Stored items
··········
(** One turn of the loop of [_get_months_from_uuid]. *)
Definition month_of_uuid (db : DataFrame) (uuid : string)
  : result (pynum * pynum) :=
  ids ← getitem db ID;
  dates ← getitem (mask db ((λ x, series_eq x (VStr uuid)) <$> ids)) DATE;
  date ← iloc0 dates;
  year_month date.

(** A datetime, [NaT] included. *)
Definition datelike (v : value) : Prop :=
  match v with VTimestamp _ | VNaT => True | _ => False end.

(** The table has the columns the store reads and its date column holds
    datetimes. *)
Definition typed (db : DataFrame) : Prop :=
  ID ∈ columns db ∧ DATE ∈ columns db ∧
  Forall (λ r, datelike (cell DATE r)) (rows db).

(** The conversions of [_apply_dtypes], in order. *)
Definition dtype_steps : list ((value → result value) * string) :=
  [ (to_datetime, DATE); (astype_bool, RECONCILED); (astype_float, INFLOW);
    (astype_float, OUTFLOW); (astype_float, AMOUNT); (astype_category, CAT);
    (astype_category, ACCOUNT); (astype_bool, RECONCILED) ].

(** One conversion applied to one row. *)
Definition coerce_cell (fc : (value → result value) * string) (r : row)
  : result row :=
  v ← fc.1 (cell fc.2 r); Ok (<[fc.2 := v]> r).

(** A sequence of conversions applied to one row. *)
Fixpoint coerce_all (steps : list ((value → result value) * string)) (r : row)
  : result row :=
  match steps with
  | [] => Ok r
  | fc :: rest => r' ← coerce_cell fc r; coerce_all rest r'
  end.
(** With the first two report names taken, the third candidate is [_2]. *)
Lemma report_file_name_witness :
  let taken : FS :=
    <[ ["recipe_reports"; "report_251103_1200_Foo.recipe.yaml.plist"] := File "a" ]>
      (<[ ["recipe_reports"; "report_251103_1200_Foo.recipe.yaml_1.plist"] := File "b" ]>
         demo_disk) in
  let w := {| outside := {| disk := taken; hidden := {| exit_codes := []; reports := [] |} |};
              settings := default_settings; trace := [] |} in
  ∃ r k, (__init__ "Foo" None w).1 = Ok r
         ∧ report_file_path (_result r)
           = ["recipe_reports"; "report_251103_1200_Foo.recipe.yaml_2.plist"]
         ∧ report_file_path (_result r)
           = path_join ["recipe_reports"]
               ("report_" +:+ "251103_1200" +:+ "_" +:+ "Foo.recipe.yaml"
                +:+ counter_suffix k +:+ ".plist").
Proof.
  intros taken w.
  pose (res := __init__ "Foo" None w).
  pose (r := {| _name := "Foo"; _path := ["overrides"; "Foo.recipe.yaml"]; _format := YAML;
                _contents := PDict {[ "Input" := PDict ∅ ]}; _trusted := UNTESTED;
                _result := {| report_file_path :=
                                ["recipe_reports"; "report_251103_1200_Foo.recipe.yaml_2.plist"];
                              report_contents := None |} |}).
  destruct (report_file_name "Foo" None w res.2 r) as (k & Hk & _ & _).
  - vm_compute. reflexivity.
  - exists r, k. split; [vm_compute; reflexivity|]. split; [reflexivity|exact Hk].
Defined.

End MoreExamples.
··········
Identify the lines above with the word "getitem". Copy them.

Your response
  ids ← getitem db ID;
  dates ← getitem (mask db ((λ x, series_eq x (VStr uuid)) <$> ids)) DATE;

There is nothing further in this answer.